Available records section start

(** ** The deploy CRDT *)

Section crdt.
Context {crypto : Crypto} {hex : Hex} {pc : Postcard WorkerManifest}.

Definition accepted (op : SignerId) (e : Envelope) (m : WorkerManifest) : Prop :=
  open_manifest op e = Ok m /\ validate m = Ok tt.

Definition record_of (e : Envelope) (m : WorkerManifest) : ManifestRecord :=
  mkRecord m (digest e) e.

Lemma accepted_fun (op : SignerId) (e : Envelope) (m1 m2 : WorkerManifest) :
  accepted op e m1 -> accepted op e m2 -> m1 = m2.
Proof. intros [H1 _] [H2 _]. congruence. Qed.

Lemma ingest_operator (s : ManifestSet) (e : Envelope) : operator (ingest s e).1 = operator s.
Proof. unfold ingest. by repeat case_match. Qed.

Lemma ingest_rejected (s : ManifestSet) (e : Envelope) :
  (forall m, ~ accepted (operator s) e m) -> (ingest s e).1 = s.
Proof.
  intros Hn. unfold ingest, accepted in *. destruct (open_manifest _ e) as [m|]; [|done].
  destruct (validate m) as [[]|] eqn:E; [|done]. by destruct (Hn m).
Qed.

(** What [ingest] does with a manifest that passed the checks. *)
Lemma ingest_accepted (s : ManifestSet) (e : Envelope) (m : WorkerManifest) :
  accepted (operator s) e m ->
  ingest s e =
  let store := mkManifestSet (operator s) (<[name m := record_of e m]> (workers s)) in
  match get s (name m) with
  | None => (store, Ok Changed)
  | Some r =>
      if decide (version m < version (manifest r) \/
                 version m = version (manifest r) /\ rec_digest r ⪯ digest e)
      then (s, Ok Stale)
      else if decide (version m = wadd 64 (version (manifest r)) 1 /\ prev m <> Some (rec_digest r))
      then (s, Err ChainBroken)
      else (store, Ok Changed)
  end.
Proof.
  intros [Ho Hv]. unfold ingest, get, record_of. rewrite Ho, Hv.
  destruct (workers s !! name m) as [r|]; [|done]. cbv zeta.
  rewrite Z.gtb_ltb.
  destruct (Z.ltb_spec (version (manifest r)) (version m)); simpl.
  - rewrite (decide_False (P := _ \/ _)) by lia.
    destruct (Z.eqb_spec (version m) (wadd 64 (version (manifest r)) 1)); simpl.
    + case_bool_decide; simpl; [rewrite decide_False by naive_solver|rewrite decide_True by naive_solver]; done.
    + by rewrite decide_False by naive_solver.
  - destruct (Z.eqb_spec (version m) (version (manifest r))) as [Heq|]; simpl.
    + destruct (ltb (digest e) (rec_digest r)) eqn:El; simpl.
      * apply ltb_lt, lt_of_not_le in El. rewrite (decide_False (P := _ \/ _)) by (intros [?|[_ ?]]; [lia|done]).
        destruct (Z.eqb_spec (version m) (wadd 64 (version (manifest r)) 1)); simpl.
        -- case_bool_decide; simpl; [rewrite decide_False by naive_solver|rewrite decide_True by naive_solver]; done.
        -- by rewrite decide_False by naive_solver.
      * apply ltb_ge in El. by rewrite decide_True by auto.
    + rewrite decide_True by lia. done.
Qed.

Lemma ingest_all_snoc (s : ManifestSet) (es : list Envelope) (e : Envelope) :
  ingest_all s (es ++ [e]) = (ingest (ingest_all s es) e).1.
Proof. unfold ingest_all. by rewrite foldl_app. Qed.

Lemma ingest_all_operator (s : ManifestSet) (es : list Envelope) :
  operator (ingest_all s es) = operator s.
Proof.
  induction es as [|e es IH] using rev_ind; [done|]. by rewrite ingest_all_snoc, ingest_operator.
Qed.

(** The published versions of every worker form one chain: a version is
  published once, and a direct successor links the envelope before it. *)
Definition linear (op : SignerId) (es : list Envelope) : Prop :=
  forall e1 m1 e2 m2, e1 ∈ es -> e2 ∈ es -> accepted op e1 m1 -> accepted op e2 m2 ->
    name m1 = name m2 ->
    (version m1 = version m2 -> e1 = e2) /\
    (version m2 = wadd 64 (version m1) 1 -> prev m2 = Some (digest e1)).

(** [r] records the newest version of worker [n] among [es]. *)
Definition latest (op : SignerId) (es : list Envelope) (n : string) (r : ManifestRecord) : Prop :=
  exists e m, e ∈ es /\ accepted op e m /\ name m = n /\ r = record_of e m /\
    forall e' m', e' ∈ es -> accepted op e' m' -> name m' = n -> version m' <= version m.

Lemma latest_fun (op : SignerId) (es : list Envelope) (n : string) (r1 r2 : ManifestRecord) :
  linear op es -> latest op es n r1 -> latest op es n r2 -> r1 = r2.
Proof.
  intros Hl (e1 & m1 & I1 & A1 & N1 & -> & M1) (e2 & m2 & I2 & A2 & N2 & -> & M2).
  assert (version m1 = version m2) as Hv.
  { pose proof (M1 e2 m2 I2 A2 N2). pose proof (M2 e1 m1 I1 A1 N1). lia. }
  assert (e1 = e2) as <- by (apply (Hl e1 m1 e2 m2); congruence).
  by rewrite (accepted_fun _ _ _ _ A1 A2).
Qed.

Lemma latest_snoc_other (op : SignerId) (es : list Envelope) (e : Envelope) (n : string) r :
  (forall m, accepted op e m -> name m <> n) -> latest op (es ++ [e]) n r <-> latest op es n r.
Proof.
  intros Hn. split.
  - intros (e0 & m & [I|I]%elem_of_app & A & N & -> & M);
      [|apply list_elem_of_singleton in I as ->].
    + exists e0, m. split_and!; try done. intros e' m' I'. apply M. set_solver.
    + by destruct (Hn m A).
  - intros (e0 & m & I & A & N & -> & M). exists e0, m. split_and!; try done; [set_solver|].
    intros e' m' [I'|I']%elem_of_app A' N'; [by apply (M e')|].
    apply list_elem_of_singleton in I' as ->.
    by destruct (Hn m' A').
Qed.

Definition held_ok (op : SignerId) (es : list Envelope) (n : string) (o : option ManifestRecord) : Prop :=
  match o with
  | Some r => latest op es n r
  | None => forall e m, e ∈ es -> accepted op e m -> name m <> n
  end.

Lemma held_ok_new (op : SignerId) (es : list Envelope) (e : Envelope) (m : WorkerManifest) :
  accepted op e m ->
  (forall e' m', e' ∈ es -> accepted op e' m' -> name m' = name m -> version m' <= version m) ->
  latest op (es ++ [e]) (name m) (record_of e m).
Proof.
  intros A M. exists e, m. split_and!; try done; [set_solver|].
  intros e' m' [I|I]%elem_of_app A' N'; [by apply (M e')|].
  apply list_elem_of_singleton in I as ->. by rewrite (accepted_fun _ _ _ _ A A').
Qed.

Lemma held_ok_old (op : SignerId) (es : list Envelope) (e : Envelope) (m : WorkerManifest) (r : ManifestRecord) :
  accepted op e m -> latest op es (name m) r -> version m <= version (manifest r) ->
  latest op (es ++ [e]) (name m) r.
Proof.
  intros A (e0 & m0 & I & A0 & N & -> & M) Hv. exists e0, m0. split_and!; try done; [set_solver|].
  intros e' m' [I'|I']%elem_of_app A' N'; [by apply (M e')|].
  apply list_elem_of_singleton in I' as ->. by rewrite <- (accepted_fun _ _ _ _ A A').
Qed.

Lemma held_ok_other (op : SignerId) (es : list Envelope) (e : Envelope) (n : string) o :
  (forall m, accepted op e m -> name m <> n) -> held_ok op es n o -> held_ok op (es ++ [e]) n o.
Proof.
  intros Hn. destruct o as [r|]; simpl; [by rewrite latest_snoc_other|].
  intros H e' m' [I|I]%elem_of_app A'; [by apply (H e')|].
  apply list_elem_of_singleton in I as ->. by apply Hn.
Qed.

Lemma ingest_get_other (s : ManifestSet) (e : Envelope) (n : string) :
  (forall m, accepted (operator s) e m -> name m <> n) -> get (ingest s e).1 n = get s n.
Proof.
  intros Hn. unfold ingest. destruct (open_manifest _ e) as [m|] eqn:Ho; [|done].
  destruct (validate m) as [[]|] eqn:Hv; [|done].
  assert (name m <> n) by by apply Hn.
  unfold get. repeat case_match; simpl; try done; by rewrite lookup_insert_ne.
Qed.

(** Offered the next envelope of a linear history, a node that holds the latest
  version never sees a broken chain and holds the latest version again. *)
Lemma ingest_linear (s : ManifestSet) (es : list Envelope) (e : Envelope) (m : WorkerManifest) :
  linear (operator s) (es ++ [e]) -> accepted (operator s) e m ->
  held_ok (operator s) es (name m) (get s (name m)) ->
  is_ok (ingest s e).2 = true /\
  held_ok (operator s) (es ++ [e]) (name m) (get (ingest s e).1 (name m)).
Proof.
  intros Hl A Hh. rewrite (ingest_accepted s e m A). cbv zeta.
  assert (forall r, get s (name m) = r -> get (mkManifestSet (operator s)
    (<[name m := record_of e m]> (workers s))) (name m) = Some (record_of e m)) as Hget.
  { intros. unfold get; simpl. by rewrite lookup_insert_eq. }
  destruct (get s (name m)) as [r|] eqn:Hg; simpl in Hh.
  - pose proof Hh as (e0 & m0 & I & A0 & N & -> & M). simpl.
    assert (e0 ∈ es ++ [e] /\ e ∈ es ++ [e]) as [I0 I1] by set_solver.
    destruct (Hl e0 m0 e m I0 I1 A0 A N) as [Hsame Hnext].
    case_decide as Hd; [|case_decide as Hc].
    + split; [done|]. cbn [fst]. rewrite Hg. apply held_ok_old; [done..|]. simpl. lia.
    + destruct Hc as [Hc Hp]. by destruct Hp, (Hnext Hc).
    + split; [done|]. cbn [fst]. rewrite (Hget _ eq_refl). apply held_ok_new; [done|].
      intros e' m' I' A' N'. assert (version m <> version m0) as Hne.
      { intros Hv. destruct Hd. right. split; [done|]. rewrite (Hsame (eq_sym Hv)). apply le_of_refl. }
      pose proof (M e' m' I' A' N'). lia.
  - split; [done|]. cbn [fst]. rewrite (Hget _ eq_refl). apply held_ok_new; [done|].
    intros e' m' I' A' N'. by destruct (Hh e' m').
Qed.

Lemma accepted_dec (op : SignerId) (e : Envelope) :
  (exists m, accepted op e m) \/ forall m, ~ accepted op e m.
Proof.
  unfold accepted. destruct (open_manifest op e) as [m|]; [|right; naive_solver].
  destruct (validate m) as [[]|] eqn:E; [left; by exists m|right]. intros m' [[= <-] ?]. congruence.
Qed.

Lemma ingest_all_latest (op : SignerId) (es : list Envelope) (n : string) :
  linear op es -> held_ok op es n (get (ingest_all (new_set op) es) n).
Proof.
  revert n. induction es as [|e es IH] using rev_ind; intros n Hl.
  { unfold get; simpl. rewrite lookup_empty. intros e m Hin. by apply not_elem_of_nil in Hin. }
  assert (linear op es) as Hl'.
  { intros e1 m1 e2 m2 ? ?. apply (Hl e1 m1 e2 m2); set_solver. }
  rewrite ingest_all_snoc. set (s := ingest_all _ es) in *.
  assert (operator s = op) as Hop by apply ingest_all_operator.
  destruct (accepted_dec op e) as [[m A]|Hn].
  - destruct (decide (n = name m)) as [->|Hne].
    + rewrite <- Hop in *. apply ingest_linear; auto.
    + assert (forall m', accepted op e m' -> name m' <> n) as Hn'.
      { intros m' A'. by rewrite <- (accepted_fun _ _ _ _ A A'). }
      rewrite ingest_get_other by by rewrite Hop. auto using held_ok_other.
  - rewrite ingest_get_other by (rewrite Hop; intros m A; by destruct (Hn m)).
    apply held_ok_other; [|by apply IH]. intros m A. by destruct (Hn m).
Qed.
End crdt.

(** ** Routing *)

Lemma add_routes_lookup (by_host : gmap string ManifestRecord) (r : ManifestRecord) (h : string) :
  add_routes by_host r !! h =
  if decide (h ∈ hostnames (manifest r)) then
    Some (match by_host !! h with
          | Some cur => if ltb (rec_digest r) (rec_digest cur) then r else cur
          | None => r
          end)
  else by_host !! h.
Proof.
  unfold add_routes. generalize (hostnames (manifest r)) as hs. intros hs. revert by_host.
  induction hs as [|h' hs IH]; intros by_host; cbn [foldl]; [by rewrite decide_False by set_solver|].
  rewrite IH. unfold add_route. destruct (decide (h = h')) as [->|Hne].
  - rewrite lookup_insert_eq, (decide_True (P := h' ∈ h' :: hs)) by set_solver.
    assert (ltb (rec_digest r) (rec_digest r) = false) as Hrr by apply ltb_ge, le_of_refl.
    destruct (by_host !! h') as [cur|]; [destruct (ltb (rec_digest r) (rec_digest cur)) eqn:E|];
      case_decide; rewrite ?Hrr, ?E; done.
  - rewrite lookup_insert_ne by done.
    destruct (decide (h ∈ hs)); [rewrite decide_True by set_solver|rewrite decide_False by set_solver]; done.
Qed.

Available records section end

Looking at the data above, how many lines hold the string "Some"? Reply with only the number.

7